Les pages où il raconte la visite de François Hollande, alors Président de la république, accompagné de Martin Hirsch, directeur de l’Assistance publique et Laurent Joffrin, alors directeur de Libération, est un chef d’oeuvre d’observation ironique.
 » De près, François Hollande était beaucoup plus élégant que de loin, et la première chose que j’ai remarquée, outre son teint agréablement rosé et sa peau légèrement maquillée, c’est la coupe parfaite du costume sombre et le regard amusé, presque primesautier, qui, sous les fines lunettes mettait à distance, comme un épouvantail efficace mais discret, tous les affects« .
Il poursuit : « Le regard de Hirsch, également sous lunettes, était celui d’un courtisans; pointu, sauvage et aux aguets -légèrement ivre d’être là où ça se passait« .
On dirait du Saint-Simon, du Balzac, du Flaubert.
 » Ces deux hommes [Hollande et Joffrin …] m’ont comme retrempé dans ce que je pouvais attendre de la civilisation : une distance curieuse et courtoise, sensible à l’autre sans excès d’émotivité, une compassion qui ne renonce ni aux besoins de la légèreté, ni aux bienfaits de l’indifférence« .
Puis sa chirurgienne, Chloé, dont il parle beaucoup, entre dans la chambre et le séducteur se réveille en Hollande qu’à ce moment Lançon compare au « jouisseur Philippe d’Orléans » avec « sa morale paisiblement relâchée« .
Ces phrases sont sublimes.
Beaucoup d’autres le sont et chaque lectrice et lecteur y trouvera son bonheur.
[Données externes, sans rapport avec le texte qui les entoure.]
Lemma seed_rng_bad seed g : valid_seed seed = false -> seed_rng seed g = (inl ValueError, g).
Proof. destruct seed; simpl; [intros ->|discriminate]; reflexivity. Qed.





(** ** The claims *)

(** C1: in every run that returns a result, the ledger entries (the
    values of [state_time] after the final update of line 78) sum to
    the horizon, and the values of [state_probabilities] sum to 1
    (exactly, in rational arithmetic). *)
Theorem ledger_and_probabilities_sum fuel seed g r g' :
  simulate fuel seed g = (inr r, g') ->
  exists st g1, simulate_state fuel seed g = (inr st, g1) /\
    ledger_sum st == simulation_time /\
    state_probabilities r = map (fun nt => (fst nt, snd nt / simulation_time)) (state_time st) /\
    py_sum (dict_values (state_probabilities r)) == 1.
Proof.
  intro H. destruct (simulate_inr _ _ _ _ _ H) as (st & g1 & Hs & Hr).
  destruct (reduce_inr _ _ _ _ Hr) as (Hh & _ & _ & Hp).
  destruct (simulate_state_inr _ _ _ _ _ Hs) as (a & g0 & g2 & st0 & _ & Hl & ->).
  destruct (run_loop_preserves ledger_inv (fun st g st' g' Hi _ Hb => loop_body_ledger st g st' g' Hi Hb)
              _ _ _ _ _ (init_ledger a) Hl) as [Hinv _].
  pose proof (final_update_ledger _ Hinv) as Hsum.
  exists (final_update st0), g1. split; [exact Hs|]. split; [exact Hsum|]. split; [exact Hp|].
  rewrite Hp, py_sum_div. unfold ledger_sum in Hsum. rewrite Hsum. field. exact Hh.
Qed.

(** C5: the event loop processes an arrival when [next_arrival_time]
    equals [next_departure_time] (and whenever it is not later), and a
    departure exactly when [next_departure_time] is strictly earlier;
    with no departure pending it processes an arrival. *)
Theorem arrival_wins_ties st :
  (forall d, next_departure_time st = Fin d -> d == next_arrival_time st ->
     loop_body st = process_arrival st) /\
  (forall d, next_departure_time st = Fin d -> next_arrival_time st <= d ->
     loop_body st = process_arrival st) /\
  (forall d, next_departure_time st = Fin d -> d < next_arrival_time st ->
     loop_body st = process_departure d st) /\
  (next_departure_time st = Inf -> loop_body st = process_arrival st).
Proof.
  unfold loop_body. split; [|split; [|split]]; intros; repeat match goal with
    | H : next_departure_time st = _ |- _ => rewrite H end.
  - replace (Qle_bool (next_arrival_time st) d) with true; [reflexivity|].
    symmetry. apply Qle_bool_iff. rewrite H0. apply Qle_refl.
  - replace (Qle_bool (next_arrival_time st) d) with true; [reflexivity|].
    symmetry. apply Qle_bool_iff. assumption.
  - replace (Qle_bool (next_arrival_time st) d) with false; [reflexivity|].
    symmetry. apply not_true_iff_false. rewrite Qle_bool_iff. apply Qlt_not_le. assumption.
  - reflexivity.
Qed.

(** C6: with a seed that [np.random.seed] accepts, the whole result of
    [simulate_mm1_queue] (every field, and the generator state left
    behind) does not depend on the generator state before the call, so
    two calls with the same parameters and the same seed return the same
    thing; with any seed, two calls that both return a result return the
    same result.  A seed [np.random.seed] refuses raises [ValueError] and
    leaves the generator as it was. *)
Theorem same_seed_same_result fuel s g1 g2 :
  (seed_ok s = true -> simulate fuel (Some s) g1 = simulate fuel (Some s) g2) /\
  (forall r1 r2 g1' g2', simulate fuel (Some s) g1 = (inr r1, g1') ->
     simulate fuel (Some s) g2 = (inr r2, g2') -> r1 = r2 /\ g1' = g2') /\
  (seed_ok s = false -> simulate fuel (Some s) g1 = (inl ValueError, g1)).
Proof.
  assert (Hok : seed_ok s = true -> simulate fuel (Some s) g1 = simulate fuel (Some s) g2).
  { intro Hs. unfold simulate, simulate_state, bind at 1 2, bind at 1 2, seed_rng.
    rewrite Hs. reflexivity. }
  assert (Hbad : forall g, seed_ok s = false -> simulate fuel (Some s) g = (inl ValueError, g)).
  { intros g Hs. unfold simulate, simulate_state. apply bind_inl_eq. apply bind_inl_eq.
    apply (seed_rng_bad (Some s)). exact Hs. }
  split; [exact Hok|split; [|apply Hbad]].
  intros r1 r2 g1' g2' H1 H2. destruct (seed_ok s) eqn:Hs.
  - rewrite (Hok eq_refl), H2 in H1. injection H1 as -> ->. auto.
  - rewrite (Hbad g1 eq_refl) in H1. discriminate.
Qed.

(** C7: the population count is 0 initially, each loop iteration adds 1
    when it processes an arrival and subtracts 1 when it processes a
    departure, and it is never negative in any state of the loop. *)
Theorem population_changes_by_one :
  (forall a, current_state (init_state a) = 0%Z) /\
  (forall st g st' g', loop_body st g = (inr st', g') ->
     current_state st' = (current_state st + if is_arrival st then 1 else -1)%Z) /\
  (forall st, reach st -> (0 <= current_state st)%Z).
Proof.
  split; [reflexivity|]. split; [exact loop_body_count|].
  intros st Hr. destruct (reach_shape st Hr) as (_ & _ & Hc). rewrite Hc.
  destruct (server_busy st); lia.
Qed.


(** C9: every completed record (departure no later than the horizon)
    has [queue_time = service_start_time - arrival_time >= 0] and
    [system_time = departure_time - arrival_time >= queue_time], given
    that the generator's draws are non-negative. *)
Theorem completed_records_ordered fuel seed g st g' :
  simulate_state fuel seed g = (inr st, g') ->
  forall r, In r (customer_stats st) -> completed r = true ->
    0 <= rec_start r - rec_arrival r /\
    rec_start r - rec_arrival r <= rec_departure r - rec_arrival r.
Proof.
  intros H r Hin _. destruct (simulate_state_run_inv _ _ _ _ _ H) as (_ & (_ & _ & T3 & _) & _).
  rewrite Forall_forall in T3. destruct (T3 r Hin) as [H1 H2]. split; lra.
Qed.

(** C10: in every run that returns a result,
    [completed_customers <= total_customers <= completed_customers + 2],
    given that the generator's draws are non-negative. *)
Theorem completed_total_bound fuel seed g r g' :
  simulate fuel seed g = (inr r, g') ->
  (completed_customers r <= total_customers r <= completed_customers r + 2)%nat.
Proof.
  intro H. destruct (simulate_inr _ _ _ _ _ H) as (st & g1 & Hs & Hr).
  destruct (reduce_inr _ _ _ _ Hr) as (_ & Ht & Hc & _).
  destruct (simulate_state_run_inv _ _ _ _ _ Hs) as (_ & _ & Ho).
  unfold count_over in Ho. rewrite Ht, Hc, (length_filter_split completed (customer_stats st)).
  lia.
Qed.


(** ** Further properties of the engine *)

Lemma chain_snoc {A} (R : A -> A -> Prop) l x :
  chain R l -> Forall (fun y => R y x) l -> chain R (l ++ [x]).
Proof.
  induction l as [|y l IH]; intros Hc Hf; simpl; [split; exact I|].
  inversion Hf as [|y0 l0 Hy Hl]; subst. destruct Hc as [Hh Hc].
  split; [destruct l; simpl; assumption|]. apply IH; assumption.
Qed.

Lemma chain_app_l {A} (R : A -> A -> Prop) l1 l2 : chain R (l1 ++ l2) -> chain R l1.
Proof.
  induction l1 as [|x l1 IH]; simpl; [intros _; exact I|]. intros [Hh Hc].
  split; [destruct l1; simpl in *; tauto|]. apply IH. exact Hc.
Qed.

Lemma dict_set_keys_in k v d : In k (map fst d) -> map fst (dict_set k v d) = map fst d.
Proof.
  induction d as [|[k' v'] d IH]; simpl; [tauto|]. intro Hin.
  destruct (Z.eqb_spec k k'); simpl.
  - subst. reflexivity.
  - f_equal. apply IH. destruct Hin; [congruence|assumption].
Qed.

Lemma dict_set_keys_notin k v d : ~ In k (map fst d) -> map fst (dict_set k v d) = map fst d ++ [k].
Proof.
  induction d as [|[k' v'] d IH]; simpl; [reflexivity|]. intro Hin.
  destruct (Z.eqb_spec k k'); simpl.
  - exfalso. apply Hin. left. congruence.
  - f_equal. apply IH. tauto.
Qed.

Lemma in_key_seq (k : Z) n : In k (map Z.of_nat (seq 0 n)) <-> (0 <= k < Z.of_nat n)%Z.
Proof.
  rewrite in_map_iff. split.
  - intros (i & <- & Hi). apply in_seq in Hi. lia.
  - intro Hk. exists (Z.to_nat k). split; [lia|]. apply in_seq. lia.
Qed.

(** Setting a key [k <= n] of a ledger with keys [0..n-1]. *)
Lemma ledger_keys_set d n k v :
  ledger_keys d n -> (0 <= k <= Z.of_nat n)%Z ->
  exists n', ledger_keys (dict_set k v d) n' /\ (k < Z.of_nat n')%Z /\ (n <= n')%nat.
Proof.
  unfold ledger_keys. intros Hd Hk. destruct (Z.eq_dec k (Z.of_nat n)) as [->|Hne].
  - exists (S n). rewrite dict_set_keys_notin.
    + rewrite Hd, seq_S, map_app. split; [reflexivity|lia].
    + rewrite Hd, in_key_seq. lia.
  - exists n. rewrite dict_set_keys_in; [split; [exact Hd|lia]|].
    rewrite Hd, in_key_seq. lia.
Qed.

Lemma dict_get_nonneg k d def :
  Forall (fun kv => 0 <= snd kv) d -> 0 <= def -> 0 <= dict_get k d def.
Proof.
  induction 1 as [|[k' v] d Hv Hd IH]; simpl; intro Hdef; [exact Hdef|].
  destruct (Z.eqb k k'); auto.
Qed.

Lemma dict_set_nonneg k v d :
  Forall (fun kv => 0 <= snd kv) d -> 0 <= v -> Forall (fun kv => 0 <= snd kv) (dict_set k v d).
Proof.
  induction 1 as [|[k' v'] d Hv Hd IH]; simpl; intro Hv0.
  - constructor; [exact Hv0|constructor].
  - destruct (Z.eqb k k'); constructor; auto.
Qed.

Lemma loop_body_clock st g st' g' :
  shape_inv st -> time_inv st -> loop_body st g = (inr st', g') ->
  current_time st <= current_time st' /\ last_event_time st' = current_time st'.
Proof.
  intros (S1 & S2 & S3) (T1 & T2 & T3 & T4 & T5) H. body_cases H; simpl.
  all: try (destruct (S1 eq_refl) as [Hd _]; discriminate).
  all: try (split; [exact T1|reflexivity]).
  all: destruct (server_busy st) eqn:Eb; [|destruct (S1 eq_refl); discriminate].
  all: destruct (T5 eq_refl) as (pre & r & _ & Hd & Hct & _); injection Hd as Hq; subst q.
  all: split; [exact Hct|reflexivity].
Qed.

Lemma loop_body_ledger_step st g st' g' :
  loop_body st g = (inr st', g') ->
  state_time st' = dict_set (current_state st)
                     (dict_get (current_state st) (state_time st) 0
                      + (current_time st' - last_event_time st)) (state_time st).
Proof. intro H. body_cases H; reflexivity. Qed.

Lemma loop_body_arrival_order st g st' g' :
  shape_inv st -> loop_body st g = (inr st', g') ->
  arrival_order st' = arrival_order st \/
  arrival_order st' = arrival_order st ++ [current_time st'].
Proof.
  intros (S1 & S2 & S3) H. body_cases H; unfold arrival_order; simpl.
  all: try (right; rewrite app_assoc; reflexivity).
  all: try (destruct (S1 eq_refl) as [_ Hq]; rewrite Hq, map_app, !app_nil_r; right; reflexivity).
  all: try (left; rewrite Eq; reflexivity).
  all: left; rewrite map_app, <- app_assoc; simpl; rewrite Eq; reflexivity.
Qed.

Lemma loop_body_stats_start st g st' g' :
  shape_inv st -> time_inv st -> loop_body st g = (inr st', g') ->
  customer_stats st' = customer_stats st \/
  exists r, customer_stats st' = customer_stats st ++ [r] /\
    rec_start r = current_time st' /\ Forall (departed_by (current_time st')) (customer_stats st).
Proof.
  intros (S1 & S2 & S3) (T1 & T2 & T3 & T4 & T5) H. body_cases H; simpl.
  all: try (left; reflexivity).
  all: try (destruct (S1 eq_refl) as [Hd _]; discriminate).
  (* arrival, server idle *)
  all: try (right; eexists; split; [reflexivity|]; split; [reflexivity|];
            eapply departed_by_mono; [apply T4; reflexivity|exact T1]; fail).
  (* departure, non-empty line *)
  apply Qle_bool_false in Ec.
  destruct (server_busy st) eqn:Eb; [|destruct (S1 eq_refl); discriminate].
  destruct (T5 eq_refl) as (pre & r & Hs & Hd & Hct & Hpre). injection Hd as Hq. subst q.
  right. eexists. split; [reflexivity|]. split; [reflexivity|].
  rewrite Hs. apply Forall_app. split.
  - eapply departed_by_mono; eauto.
  - constructor; [unfold departed_by; apply Qle_refl|constructor].
Qed.

Lemma loop_body_service_start st g st' g' :
  shape_inv st ->
  (server_busy st = true -> exists pre r, customer_stats st = pre ++ [r] /\
                                          rec_start r = server_start_time st) ->
  loop_body st g = (inr st', g') ->
  server_busy st' = true -> exists pre r, customer_stats st' = pre ++ [r] /\
                                          rec_start r = server_start_time st'.
Proof.
  intros (S1 & S2 & S3) Hb H. body_cases H; simpl; intro Hb'.
  all: try discriminate.
  all: try (apply Hb; exact Hb').
  all: eexists; eexists; split; reflexivity.
Qed.

Lemma Forall_between_mono l a b :
  Forall (fun q => 0 <= q <= a) l -> a <= b -> Forall (fun q => 0 <= q <= b) l.
Proof.
  intros H Hab. eapply Forall_impl; [|exact H]. intros q Hq. simpl in Hq. split; lra.
Qed.

Lemma init_order a : 0 <= a -> order_inv (init_state a).
Proof.
  intro Ha. unfold order_inv, arrival_order. simpl.
  split; [exact I|]. split; [constructor|]. split; [exact I|].
  split; [constructor; [apply Qle_refl|constructor]|]. split; [reflexivity|].
  split; [apply Qle_refl|]. split; [discriminate|].
  exists 1%nat. split; [reflexivity|lia].
Qed.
Lançon parle des livres qui l’accompagnent :  les lettres de Kafka à Milena (« S’allonger dans un jardin et tirer de la maladie, surtout si elle n’en est pas une, le plus de douceurs possible« ) , La Montagne magique de Thomas Mann, de la poésie, La recherche de Proust. Il pense à Pascal (Blaise).
J’avais un tome ou deux de Balzac en Pléiade, c’est tout ce dont je me souviens. La recherche aurait été bien aussi.
Quand il parle de son retour chez lui, je me suis aperçue que je n’ai aucun souvenir du retour chez moi, ni d’ailleurs du transfert entre Garches et Fernand-Widal. Je vivais seule, en plein dans un divorce très compliqué, très difficile et j’étais surtout préoccupée de retrouver mon fils de deux ans que j’avais dû laisser deux mois et qui était trop petit pour que cette absence dure.

Il y a quelque chose de stoïque chez cet homme, quelque chose dont il ne devait même pas savoir qu’il avait ça en lui avant cet attentat. La maladie révèle l’être humain dans ses dimensions les plus profondes, les plus inattendues, y compris pour soi-même.
« Je pleure sur ma vie perdue, je pleure sur ma vie future, je pleure sur ma vie obscure, mais  vous ne me verrez pas pleurer ».

Le lambeau devrait être un livre de chevet pour toute personne hospitalisée.
Il enseigne, à la manière d’un maître zen (sans fioritures, sans concessions, sans beaucoup d’illusions mais sans lâcher prise non plus), comment vivre sa vie d’hôpital.

On est loin, très loin, des pleurnicheries de Carrère et des vantardises de Debré.

Ce livre a eu le Prix Femina et le prix spécial Renaudot en 2018.